— PROBLEM DESCRIPTION —
Using the records below, write out the line with "DS4_THINK_MAX => bs" and each line after it through the final one, exactly, and only those.

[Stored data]
━━━━

(* ===== verification/Think.v ===== *)
(** * Think: the thinking modes (ds4.h, ds4.c) *)

From S2P Require Import Prelude.

Inductive ds4_think_mode : Type := DS4_THINK_NONE | DS4_THINK_HIGH | DS4_THINK_MAX.

Definition ds4_think_mode_enabled (mode : ds4_think_mode) : bool :=
  match mode with DS4_THINK_HIGH | DS4_THINK_MAX => true | DS4_THINK_NONE => false end.

Definition ds4_think_mode_name (mode : ds4_think_mode) : bytes :=
  match mode with
  | DS4_THINK_NONE => bs "none"
  | DS4_THINK_HIGH => bs "high"
  | DS4_THINK_MAX => bs "max"
  end.

Definition DS4_THINK_MAX_MIN_CONTEXT : Z := 393216.

Definition ds4_think_mode_for_context (mode : ds4_think_mode) (ctx_size : Z) : ds4_think_mode :=
  match mode with
  | DS4_THINK_MAX => if u32 (if 0 <? ctx_size then ctx_size else 0) <? DS4_THINK_MAX_MIN_CONTEXT
                     then DS4_THINK_HIGH else DS4_THINK_MAX
  | m => m
  end.

Definition DS4_REASONING_EFFORT_MAX_PREFIX : bytes :=
  bs "Reasoning Effort: Absolute maximum with no shortcuts permitted." ++ [10] ++
  bs "You MUST be very thorough in your thinking and comprehensively decompose the problem to resolve the root cause, rigorously stress-testing your logic against all potential paths, edge cases, and adversarial scenarios." ++ [10] ++
  bs "Explicitly write out your entire deliberation process, documenting every intermediate step, considered alternative, and rejected hypothesis to ensure absolutely no assumption is left unchecked." ++ [10; 10].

━━━━

— WRITTEN REPLY —
  | DS4_THINK_MAX => bs "max"
  end.

Definition DS4_THINK_MAX_MIN_CONTEXT : Z := 393216.

Definition ds4_think_mode_for_context (mode : ds4_think_mode) (ctx_size : Z) : ds4_think_mode :=
  match mode with
  | DS4_THINK_MAX => if u32 (if 0 <? ctx_size then ctx_size else 0) <? DS4_THINK_MAX_MIN_CONTEXT
                     then DS4_THINK_HIGH else DS4_THINK_MAX
  | m => m
  end.

Definition DS4_REASONING_EFFORT_MAX_PREFIX : bytes :=
  bs "Reasoning Effort: Absolute maximum with no shortcuts permitted." ++ [10] ++
  bs "You MUST be very thorough in your thinking and comprehensively decompose the problem to resolve the root cause, rigorously stress-testing your logic against all potential paths, edge cases, and adversarial scenarios." ++ [10] ++
  bs "Explicitly write out your entire deliberation process, documenting every intermediate step, considered alternative, and rejected hypothesis to ensure absolutely no assumption is left unchecked." ++ [10; 10].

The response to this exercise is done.